▶ _ACTIVITY_: All lines from the one that contains "Record Network := mkNetwork" through the final line of the entries must be repeated exactly. No other lines belong in the output.

[Stored items]
(** The two badge tests, on any store. *)
Lemma badge_tests_on_any_store session (w : world db) fb w' :
  log_practice session w = (Return fb, w') →
  ("Clean Pop" ∈ SessionFeedback.badges_unlocked fb
     ↔ 60 ≤ PracticeSession.technique_score session)
  ∧ ("Grinder" ∈ SessionFeedback.badges_unlocked fb
     ↔ 50 ≤ PracticeSession.attempts session).
Proof.
  intros (k & _ & -> & _)%log_practice_returns.
  cbn [feedback_for SessionFeedback.badges_unlocked]. unfold badges_for.
  destruct (Z.leb_spec 60 (PracticeSession.technique_score session));
    destruct (Z.leb_spec 50 (PracticeSession.attempts session));
    cbn [app]; split; split; try lia; try (intros _; set_solver).
  all: intros Hin; exfalso; revert Hin; set_solver.
Qed.

(** C5. The milestone of the response is set exactly when the streak is
    a positive multiple of 7, and it is then "<streak>-Day Streak!". *)
Theorem milestone_iff_positive_multiple_of_7 session (w : world db) fb w' :
  log_practice session w = (Return fb, w') →
  (SessionFeedback.milestone fb ≠ None
     ↔ ∃ n, 0 < n ∧ SessionFeedback.streak fb = 7 * n)
  ∧ (∀ m, SessionFeedback.milestone fb = Some m →
          m = pretty (SessionFeedback.streak fb) +:+ "-Day Streak!").
Proof.
  intros (k & Hk & -> & _)%log_practice_returns.
  cbn [feedback_for SessionFeedback.milestone SessionFeedback.streak].
  unfold milestone_for.
  destruct (Z.eqb_spec k 0) as [->|Hk0]; cbn [negb andb].
  - split; [|done]. split; [done|]. intros (n & ? & ?). lia.
  - destruct (Z.eqb_spec (k mod 7) 0) as [Hm|Hm].
    + split; [|by intros m [= <-]]. split; [|done]. intros _.
      exists (k / 7). pose proof (Z.div_mod k 7). lia.
    + split; [|done]. split; [done|]. intros (n & ? & ->).
      exfalso. apply Hm. rewrite Z.mul_comm. apply Z.mod_mul. lia.
Qed.
(** * What Python and SQLite leave unspecified *)

Record Oracle := mkOracle {
  set_order : list string → list string;     (* list(set(l)) *)
  as_completed : list string → list string;  (* completion order of the futures *)
  select_order : list Row → list Row         (* SELECT ... FROM results *)
}.

Record Oracle_ok (orc : Oracle) : Prop := {
  set_order_perm : ∀ l, set_order orc l ≡ₚ remove_dups l;
  as_completed_perm : ∀ l, as_completed orc l ≡ₚ l;
  select_order_perm : ∀ t, select_order orc t ≡ₚ t
}.

(** * The libraries *)

(** ** sqlite3 *)

Module sqlite3.

(** [sqlite3.connect(path)]: the file is opened, and created empty when
    there is none; what the file holds is not looked at before the first
    statement. *)
Definition connect (path : string) : M unit := λ s,
  match fs s !! path with
  | None => (Return tt, set_file path (TextFile EmptyString) s)
  | Some (Unopenable _) => (Raise (Exception "OperationalError"), s)
  | Some _ => (Return tt, s)
  end.

(** What a statement finds in the file of its connection: the table
    [results] of a database, no table in an empty file or where the file
    is gone, and an error where the file is not a database or cannot be
    opened. *)
Inductive Schema :=
  | Table (table : list Row)
  | NoTable
  | Broken (cls : string).

Definition schema (f : option File) : Schema :=
  match f with
  | Some (Database table) => Table table
  | None | Some (TextFile EmptyString) => NoTable
  | Some (TextFile _) => Broken "DatabaseError"
  | Some (Unopenable _) => Broken "OperationalError"
  end.

(** [CREATE TABLE IF NOT EXISTS results (...)] and [commit]. *)
Definition create_table_if_not_exists (path : string) : M unit := λ s,
  match schema (fs s !! path) with
  | Table _ => (Return tt, s)
  | NoTable => (Return tt, set_file path (Database []) s)
  | Broken cls => (Raise (Exception cls), s)
  end.

(** The values SQLite stores in an INTEGER column: [None] as NULL, an
    [int] of 64 bits. *)
Definition fits (n : option Z) : bool :=
  match n with
  | Some k => (- 2 ^ 63 <=? k) && (k <? 2 ^ 63)
  | None => true
  end.

(** [REPLACE INTO results VALUES (...)] on a table whose primary key is
    [url]: the rows in conflict with the new one are deleted and the new
    row is inserted with a fresh rowid, after all others. *)
Definition replace_into (r : Row) (table : list Row) : list Row :=
  filter (λ r', url r' ≠ url r) table ++ [r].

(** [cursor.execute('SELECT ... FROM results')] and [cursor.fetchall()]
    on the connection to the database at [path]. *)
Definition select_all (orc : Oracle) (path : string) : M (list Row) := λ s,
  match schema (fs s !! path) with
  | Table table => (Return (select_order orc table), s)
  | NoTable => (Raise (Exception "OperationalError"), s)
  | Broken cls => (Raise (Exception cls), s)
  end.

(** [cursor.execute('REPLACE INTO results ...')] and [conn.commit()]; an
    [int] beyond 64 bits is refused with [OverflowError] when it is bound
    to the statement, and nothing is stored. *)
Definition execute_replace (path : string) (r : Row) : M unit := λ s,
  if fits (script_count r)
  then match schema (fs s !! path) with
       | Table table =>
           (Return tt, set_file path (Database (replace_into r table)) s)
       | NoTable => (Raise (Exception "OperationalError"), s)
       | Broken cls => (Raise (Exception cls), s)
       end
  else (Raise (Exception "OverflowError"), s).

End sqlite3.

(** ** requests and BeautifulSoup *)

Record Response := mkResponse {
  status_code : Z;
  text : string
}.

(** A node of a parsed document. *)
#[warnings="-register-all"]
Inductive Tag :=
  | Element (name : string) (children : list Tag)
  | NavigableString (s : string).

(** The black boxes: [requests.get(url, headers={'User-Agent': ua},
    timeout=t)] and [BeautifulSoup(markup, 'html.parser')], each returning
    a value or raising. *)
Record Network := mkNetwork {
  requests_get : string → string → Z → outcome Response;
  BeautifulSoup : string → outcome (list Tag)
}.

(** [requests.get] as the program sees it: the request is issued, and
    recorded in the trace, and its outcome returned or raised. *)
Definition http_get (net : Network) (u ua : string) (t : Z) : M Response := λ s,
  (requests_get net u ua t,
   mkState (fs s) (db_text s) (requests s ++ [u]) (stdout s)).

Definition parse_html (net : Network) (markup : string) : M (list Tag) := λ s,
  (BeautifulSoup net markup, s).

▶ _ANSWER SPACE_:
Record Network := mkNetwork {
  requests_get : string → string → Z → outcome Response;
  BeautifulSoup : string → outcome (list Tag)
}.

(** [requests.get] as the program sees it: the request is issued, and
    recorded in the trace, and its outcome returned or raised. *)
Definition http_get (net : Network) (u ua : string) (t : Z) : M Response := λ s,
  (requests_get net u ua t,
   mkState (fs s) (db_text s) (requests s ++ [u]) (stdout s)).

Definition parse_html (net : Network) (markup : string) : M (list Tag) := λ s,
  (BeautifulSoup net markup, s).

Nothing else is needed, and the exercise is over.